Entangled is an engine for doing literate programming in Markdown. This means you can write entire computer programs from code blocks embedded in a reader-friendly Markdown document. Code blocks can quote other code blocks by including <<reference>> tags. Entangled replaces these tags with their content in the final output source code. This way, we take a source code apart while the functioning of the compiled program is completely preserved.

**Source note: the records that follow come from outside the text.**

(** Lines 203-267, for the deadzone in force. *)
Definition normalize (deadzone : num) (axes : list num)
    (buttons : list bool) (hats : list (Z * Z)) : result Frame :=
  lx <~ axis_or_zero axes AXIS_LX ;;
  ly <~ axis_or_zero axes AXIS_LY ;;
  rx <~ axis_or_zero axes AXIS_RX ;;
  ry <~ axis_or_zero axes AXIS_RY ;;
  let drifting_left := drifting lx ly deadzone in
  let drifting_right := drifting rx ry deadzone in
  cross <~ highlight_if_button buttons BTN_X ;;
  circle <~ highlight_if_button buttons BTN_CIRCLE ;;
  square <~ highlight_if_button buttons BTN_SQUARE ;;
  triangle <~ highlight_if_button buttons BTN_TRIANGLE ;;
  touchpad <~ highlight_if_button buttons BTN_TOUCH ;;
  ps <~ highlight_if_button buttons BTN_PS ;;
  dpad <~ highlight_dpad hats ;;
  l2_val <~ trigger_value axes buttons AXIS_L2 BTN_L2 ;;
  r2_val <~ trigger_value axes buttons AXIS_R2 BTN_R2 ;;
  Ok {| lx := lx; ly := ly; rx := rx; ry := ry;
        drifting_left := drifting_left;
        drifting_right := drifting_right;
        glow_cross := cross; glow_circle := circle;
        glow_square := square; glow_triangle := triangle;
        glow_touchpad := touchpad; glow_ps := ps;
        glow_dpad := dpad;
        l2_val := l2_val; r2_val := r2_val;
        l2n := norm_trigger l2_val; r2n := norm_trigger r2_val |}.

(** Lines 192-297: the body of the loop after the events. *)
Definition poll : M num Screen :=
  j <- get joystick ;;
  match j with
  | None => ret NoController
  | Some _ =>
      let '(axes, buttons, hats) := sample j in
      d <- get deadzone ;;
      f <- lift (normalize d axes buttons hats) ;;
      dbg <- get show_debug ;;
      ret (Telemetry f
             (if dbg
              then Some (length axes, length buttons, length hats)
              else None))
  end.

(** One pass of [while running]. *)
Definition tick (connected : list (Device num)) (evs : list Event)
  : M num Screen :=
  handle_events connected evs ;;; poll.

(** The counts the open device reports, none open counting as zero. *)
Definition capabilities (joystick : option (Device num))
  : nat * nat * nat :=
  let '(axes, buttons, hats) := sample joystick in
  (length axes, length buttons, length hats).

End Loop.

Arguments Frame num : clear implicits.
Arguments Screen num : clear implicits.

(** ** What the terminal and the loop as a whole do *)

(** A count or an index as [print] writes it. *)
Definition decimal (n : nat) : String.string :=
  DecimalString.NilEmpty.string_of_uint (Nat.to_uint n).

(** Lines 94-107: the lines [print_mapping_info] writes, in order.
    [print(a, b)] writes its arguments with one space between them. *)
Definition print_mapping_info {num : Type} (joystick : option (Device num))
  : list String.string :=
  match joystick with
  | None => []
  | Some j =>
      ["----- Controller mapping info -----"%string;
       String.append "Axes (count): " (decimal (get_numaxes j))]
      ++ map (fun i => String.append " axis " (decimal i))
           (seq 0 (get_numaxes j))
      ++ [String.append "Buttons (count): " (decimal (get_numbuttons j))]
      ++ map (fun i => String.append " button " (decimal i))
           (seq 0 (get_numbuttons j))
      ++ [String.append "Hats (d-pad) count: " (decimal (get_numhats j))]
      ++ map (fun i => String.append " hat " (decimal i))
           (seq 0 (get_numhats j))
      ++ ["-----------------------------------"%string]
  end.

Definition is_quit (ev : Event) : bool :=
  match ev with QUIT => true | _ => false end.

Definition is_hotplug (ev : Event) : bool :=
  match ev with JOYDEVICEADDED | JOYDEVICEREMOVED => true | _ => false end.

Definition is_keydown (key : Key) (ev : Event) : bool :=
  match ev, key with
  | KEYDOWN K_d, K_d | KEYDOWN K_UP, K_UP | KEYDOWN K_DOWN, K_DOWN
  | KEYDOWN K_v, K_v | KEYDOWN K_other, K_other => true
  | _, _ => false
  end.

Section MainLoop.
Context {num : Type} `{PyFloat num}.

(** Lines 160-303, [while running]: one element of [inputs] for each time
    the loop condition is reached, holding what is connected and the
    events pending then.  [running] is tested only there; the passes made
    are returned as the screens drawn. *)
Fixpoint main_loop (inputs : list (list (Device num) * list Event))
  : M num (list (Screen num)) :=
  match inputs with
  | [] => ret []
  | (connected, evs) :: rest =>
      r <- get running ;;
      if r then
        scr <- tick connected evs ;;
        scrs <- main_loop rest ;;
        ret (scr :: scrs)
      else ret []
  end.

(** The inputs up to and with the first one that holds a [QUIT]. *)
Fixpoint until_quit (inputs : list (list (Device num) * list Event))
  : list (list (Device num) * list Event) :=
  match inputs with
  | [] => []
  | (connected, evs) :: rest =>
      if existsb is_quit evs then [(connected, evs)]
      else (connected, evs) :: until_quit rest
  end.

(** The deadzone after the keys of [evs], in their order. *)
Definition adjust_deadzone (evs : list Event) (d : num) : num :=
  fold_left
    (fun d ev =>
       match ev with
       | KEYDOWN K_UP => decrease d
       | KEYDOWN K_DOWN => increase d
       | _ => d
       end)
    evs d.

End MainLoop.

(** ** Binary64 values, exactly *)

(** The rational a binary64 value stands for; none for NaN and the
    infinities. *)
Definition float_value (f : float) : option Q :=
  match Prim2SF f with
  | S754_zero _ => Some 0
  | S754_finite s m e =>
      Some ((if s then -1 else 1) * inject_Z (Zpos m) * 2 ^ e)
  | S754_infinity _ | S754_nan => None
  end.

(** [b] stands for [a + c] to within 2^-55. *)
Definition step_within (a b : float) (c : Q) : bool :=
  match float_value a, float_value b with
  | Some qa, Some qb => Qle_bool (Qabs (qb - qa - c)) (1 # 2 ^ 55)
  | _, _ => false
  end.

Definition mem_float (x : float) (l : list float) : bool :=
  existsb (PrimFloat.Leibniz.eqb x) l.

(** The deadzones the two keys lead to from those of [frontier], added to
    [seen] round after round until a round brings nothing new. *)
Fixpoint explore (fuel : nat) (seen frontier : list float) : list float :=
  match fuel with
  | O => seen
  | S fuel' =>
      let next :=
        fold_left
          (fun acc d => if mem_float d (seen ++ acc) then acc
                        else acc ++ [d])
          (flat_map (fun d => [increase d; decrease d]) frontier) [] in
      match next with
      | [] => seen
      | _ :: _ => explore fuel' (seen ++ next) next
      end
  end.

(** The binary64 deadzones that key presses lead to from the deadzone of
    line 19. *)
Definition reachable_deadzones : list float :=
  explore 200 [DEADZONE] [DEADZONE].

(** ** The text column *)

(** Line 18. *)
Definition WINDOW_HEIGHT : Z := 480.

(** What a line of the text column of lines 282-297 shows; the formatted
    numbers are left out. *)
Inductive HudItem : Type :=
| LeftStickText
| RightStickText
| DeadzoneText
| VibrationText
| DebugHintText
| CountsText
| AxisText (i : nat)
| ButtonText (i : nat)
| HatText (i : nat).

(** [draw_text(..., info_x, y); y += step] for each item in turn: the
    items with the [y] they are drawn at. *)
Fixpoint place (items : list (HudItem * Z)) (y : Z) : list (HudItem * Z) :=
  match items with
  | [] => []
  | (item, step) :: rest => (item, y) :: place rest (y + step)
  end.

(** Lines 292-297: the three [enumerate] loops, the buttons over
    [buttons[:16]]. *)
Definition debug_items {A B C : Type} (axes : list A) (buttons : list B)
    (hats : list C) : list HudItem :=
  map AxisText (seq 0 (length axes))
  ++ map ButtonText (seq 0 (length (firstn 16 buttons)))
  ++ map HatText (seq 0 (length hats)).

(** Lines 282-297. *)
Definition hud_lines {A B C : Type} (show_debug : bool) (axes : list A)
    (buttons : list B) (hats : list C) : list (HudItem * Z) :=
  place
    ([(LeftStickText, 24); (RightStickText, 24); (DeadzoneText, 24);
      (VibrationText, 24); (DebugHintText, 20)]
     ++ (if show_debug
         then (CountsText, 22)
              :: map (fun item => (item, 18))
                   (debug_items axes buttons hats)
         else []))%Z
    150%Z.

(** The device and deadzone of the end-to-end scenario: six axes, fourteen
    buttons, none pressed, one hat at rest, and the deadzone of line 19. *)
Section Scenario.
Context {num : Type} `{PyFloat num}.

Definition scenario_device : Device num :=
  {| dev_axes := map lit [0.02; -0.01; 0.9; 0.0; -0.5; 0.8];
     dev_buttons := repeat false 14;
     dev_hats := [(0, 0)%Z] |}.

Definition scenario_engine : Engine num := initial (Some scenario_device).

End Scenario.

(** The events that are commands on the configuration: the debug toggle
    and the two deadzone keys. *)
Definition config_command (ev : Event) : bool :=
  match ev with
  | KEYDOWN K_d | KEYDOWN K_UP | KEYDOWN K_DOWN => true
  | _ => false
  end.

(** * Properties *)

(** ** Reading lists *)

Lemma py_index_nth {A : Type} (l : list A) (i : nat) (d : A) :
  (i < length l)%nat -> py_index l i = Ok (nth i l d).
Proof.
  intros Hi. unfold py_index.
  destruct (nth_error l i) as [a|] eqn:E.
  - now rewrite (nth_error_nth l i d E).
  - apply nth_error_None in E. lia.
Qed.

Lemma py_index_out_of_range {A : Type} (l : list A) (i : nat) :
  (length l <= i)%nat -> py_index l i = IndexError.
Proof.
  intros Hi. unfold py_index.
  now rewrite (proj2 (nth_error_None l i) Hi).
Qed.

Lemma map_nth_seq {A : Type} (l : list A) (d : A) :
  map (fun i => nth i l d) (seq 0 (length l)) = l.
Proof.
  induction l as [|a l IH]; simpl; [reflexivity|].
  f_equal. rewrite <- seq_shift, map_map. exact IH.
Qed.

Section ReadingFacts.
Context {num : Type} `{PyFloat num}.

Lemma axis_or_zero_nth (axes : list num) (i : nat) :
  axis_or_zero axes i = Ok (nth i axes (lit 0.0)).
Proof.
  unfold axis_or_zero. destruct (Nat.ltb_spec i (length axes)) as [Hi|Hi].
  - now apply py_index_nth.
  - now rewrite nth_overflow.
Qed.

So, how do we attack the problem of dissecting our unknown code base? We start with a Markdown file containing, in a code block, the code that we’re interested in. If we find interesting bits, cut out the relevant code, put it in a separate block, and replace it in the original code with a reference. The Markdown lets us put parts of the code in different sections, and add documentation, derivations, tables, references, or even our own thoughts. Repeat until satisfied.

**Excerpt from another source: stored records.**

Lemma X9_keytab_init_outcomes_witness :
  (which (machine "posix" "/home/alice" 2 PtyTimeout) "kinit" = true /\ 2 = 0 <->
   KeytabAuthenticator.__init__ "alice" "/etc/alice.keytab" "EXAMPLE.COM"
     (machine "posix" "/home/alice" 2 PtyTimeout) fresh =
   (Ok (KeytabAuthenticator.mk "alice" "/etc/alice.keytab" "EXAMPLE.COM"),
    World (<["KRB5CCNAME" := "/home/alice/credentials_cache"]> ∅)
          [Spawn Subprocess ["kinit"; "-c"; "/home/alice/credentials_cache"; "-kt";
                             "/etc/alice.keytab"; "alice@EXAMPLE.COM"]] []))
  /\ (which (machine "posix" "/home/alice" 2 PtyTimeout) "kinit" = true -> 2 <> 0 ->
      KeytabAuthenticator.__init__ "alice" "/etc/alice.keytab" "EXAMPLE.COM"
        (machine "posix" "/home/alice" 2 PtyTimeout) fresh =
      (Raise (Exception "could not generate a valid ticket for the given keytab"),
       World (<["KRB5CCNAME" := "/home/alice/credentials_cache"]> ∅)
             [Spawn Subprocess ["kinit"; "-c"; "/home/alice/credentials_cache"; "-kt";
                                "/etc/alice.keytab"; "alice@EXAMPLE.COM"]] []))
  /\ (which (machine "posix" "/home/alice" 2 PtyTimeout) "kinit" = false ->
      KeytabAuthenticator.__init__ "alice" "/etc/alice.keytab" "EXAMPLE.COM"
        (machine "posix" "/home/alice" 2 PtyTimeout) fresh =
      (Raise (OSError "kinit"),
       World (<["KRB5CCNAME" := "/home/alice/credentials_cache"]> ∅)
             [Spawn Subprocess ["kinit"; "-c"; "/home/alice/credentials_cache"; "-kt";
                                "/etc/alice.keytab"; "alice@EXAMPLE.COM"]] [])).
Proof.
  apply (X9_keytab_init_outcomes "alice" "/etc/alice.keytab" "EXAMPLE.COM"
           (machine "posix" "/home/alice" 2 PtyTimeout) fresh).
  discriminate.
Defined.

Depending on the size of the project you may want to disentangle just a few essential files in this manner, or perhaps you prefer to deconstruct the entire code. It doesn’t matter. The resulting Markdown files can be converted for online reading using any of your favourite tools: Pandoc, MkDocs, Jekyll, you name it.

Examples

This all doesn’t mean much without a decent example, so let's see a couple of them.

The first example we’ll look at is one that I picked from Rosetta Code. It’s an implementation of the game Snake in Bash. Since Bash can be quite a dense language to read, we may learn a lot by destructuring even this tiny program.

Screenshot of webbrowser
Legacy code, looking readable thanks to Entangled

As far as Bash scripts go, this is reasonably clean code, so not your worst nightmare. I encourage you to take a look at the full result at jhidding.github.io/shell-snake. As you may see, I have split the program into three parts: setup, main loop, and post-mortem. If I were more interested, I could further pull apart some expressions, building a deeper hierarchy. If I’m unhappy with some part, I can swap out some code in a well-documented manner.

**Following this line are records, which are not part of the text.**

(** * OptionalToolManager: optional tool acquisition and track-source resolution

    A shallow embedding of [src/main/managers/OptionalToolManager.ts] and of
    the progress reducer of [src/player/features/playlists/TrackAdd.tsx],
    followed by the properties the specification states about them.

    Conventions.
    - A JavaScript string is the list of its UTF-16 code units ([jsstring]).
    - A value that came out of [JSON.parse] is a [json]; [undefined] is the
      [None] of [option json].
    - Asynchronous methods are functions in the state-and-exception monad
      [M] over [World]: the files below the user-data directory, the
      in-memory catalog cache, and the record of the requests sent and the
      processes spawned so far (a request is recorded when its URL is given
      to [https.get]).  A file operation fails only on a missing path, and
      the rename of the downloaded binary also on a destination that is one
      of the directories the manager has made; no other directory is
      modelled.
    - What the runtime provides (URL parsing, JSON, hashing, signatures,
      dates, paths, the network and the spawned process) is the interface
      [Platform]. *)

From Stdlib Require Import ZArith QArith Lia List String Ascii.
From stdpp Require Import base decidable option list gmap strings pretty.

Local Open Scope Z_scope.
Local Open Scope list_scope.

(** Closed equations and closed instances of a lemma, settled by
    evaluation. *)
Ltac vm_refl :=
  match goal with
  | |- ?a = ?b => exact (@eq_refl _ a <: a = b)
  end.

Ltac vm_exact H :=
  match goal with
  | |- ?G => exact (H <: G)
  end.

(** ** Strings *)

Definition jsstring := list N.
Definition Buffer := list N.

Fixpoint str (s : string) : jsstring :=
  match s with
  | EmptyString => []
  | String a s' => N_of_ascii a :: str s'
  end.
Arguments str : simpl never.

Definition streq (a b : jsstring) : bool := bool_decide (a = b).

(** [String.prototype.endsWith] and [String.prototype.includes]. *)
Definition endsWith (s suffix : jsstring) : bool :=
  bool_decide (suffix `suffix_of` s).

Definition includes (s : jsstring) (c : N) : bool :=
  bool_decide (c ∈ s).

(** ECMAScript WhiteSpace and LineTerminator code points, the ones
    [String.prototype.trim] strips; all of them are single code units. *)
Definition is_white (c : N) : bool :=
  match c with
  | 9 | 10 | 11 | 12 | 13 | 32 | 160 | 5760
  | 8192 | 8193 | 8194 | 8195 | 8196 | 8197 | 8198 | 8199 | 8200 | 8201 | 8202
  | 8232 | 8233 | 8239 | 8287 | 12288 | 65279 => true
  | _ => false
  end%N.

Fixpoint trimStart (s : jsstring) : jsstring :=
  match s with
  | [] => []
  | c :: s' => if is_white c then trimStart s' else s
  end.

Definition trimEnd (s : jsstring) : jsstring := rev (trimStart (rev s)).

Definition trim (s : jsstring) : jsstring := trimEnd (trimStart s).

(** [s.split(/\r?\n/)]: a line feed ends a piece, together with the
    carriage return right before it when there is one.  [cur] is the piece
    being read, reversed. *)
Fixpoint split_lines_from (cur : jsstring) (s : jsstring) : list jsstring :=
  match s with
  | [] => [rev cur]
  | c :: rest =>
      if (c =? 10)%N then rev cur :: split_lines_from [] rest
      else
        match rest with
        | d :: rest' =>
            if ((c =? 13) && (d =? 10))%N
            then rev cur :: split_lines_from [] rest'
            else split_lines_from (c :: cur) rest
        | [] => split_lines_from (c :: cur) rest
        end
  end.

Definition split_lines (s : jsstring) : list jsstring := split_lines_from [] s.

Definition nonempty (s : jsstring) : bool :=
  match s with [] => false | _ => true end.

(** The character class [[a-zA-Z0-9-_]]. *)
Definition is_safe_id_char (c : N) : bool :=
  ((97 <=? c) && (c <=? 122) || (65 <=? c) && (c <=? 90)
   || (48 <=? c) && (c <=? 57) || (c =? 45) || (c =? 95))%N.

(** ** JSON values *)

#[warnings="-register-all"]
Inductive json : Type :=
| JNull
| JBool (b : bool)
| JNum (n : Q)
| JStr (s : jsstring)
| JArr (items : list json)
| JObj (props : list (jsstring * json)).

(** [undefined] is [None]. *)
Definition jsval := option json.

Fixpoint assoc (k : jsstring) (props : list (jsstring * json)) : jsval :=
  match props with
  | [] => None
  | (k', v) :: rest => if streq k' k then Some v else assoc k rest
  end.

(** Property read [v[k]] for the keys this module uses (none of them is
    an array index, ["length"] or an inherited name), on a value that is
    not [null]: only an object has such a property. *)
Definition get (v : json) (k : jsstring) : jsval :=
  match v with
  | JObj props => assoc k props
  | _ => None
  end.

(** Optional chaining [v?.[k]]. *)
Definition oget (v : jsval) (k : jsstring) : jsval :=
  match v with
  | Some o => get o k
  | None => None
  end.

Fixpoint assoc_set (k : jsstring) (x : json) (props : list (jsstring * json))
  : list (jsstring * json) :=
  match props with
  | [] => [(k, x)]
  | (k', v) :: rest =>
      if streq k' k then (k', x) :: rest else (k', v) :: assoc_set k x rest
  end.

(** ToBoolean. *)
Definition truthy (v : json) : bool :=
  match v with
  | JNull => false
  | JBool b => b
  | JNum n => negb (Qeq_bool n 0)
  | JStr s => nonempty s
  | JArr _ | JObj _ => true
  end.

Definition truthyv (v : jsval) : bool :=
  match v with Some x => truthy x | None => false end.

(** [typeof v === "object"], [=== "number"], [=== "string"]. *)
Definition is_object (v : jsval) : bool :=
  match v with Some (JNull | JArr _ | JObj _) => true | _ => false end.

The second example is a bit bigger. Also, this time I’ve translated the source code from C++ to Rust. There is a 100-sloc C++ code for ray tracing a set of spheres by Kevin Beason, called SmallPT (it is quite famous in some circles). While the original is focused on getting as much as possible into a hundred lines of code, I wanted a bit more understanding. A ray tracer computes an image by doing a physical simulation of millions of photons in a given scene.

A ray-traced rendering of a few spheres.

The full demo can be found here: jhidding.github.io/literatept. I made some algorithmic changes to the original that are well documented. See for instance the section on path tracing. In another instance, I tried to understand the underlying physics of reflecting rays in the transparent sphere. There I was able to underpin the code with equations and references.

Does this sound interesting to you? Then you may like to get Entangled at https://entangled.github.io/.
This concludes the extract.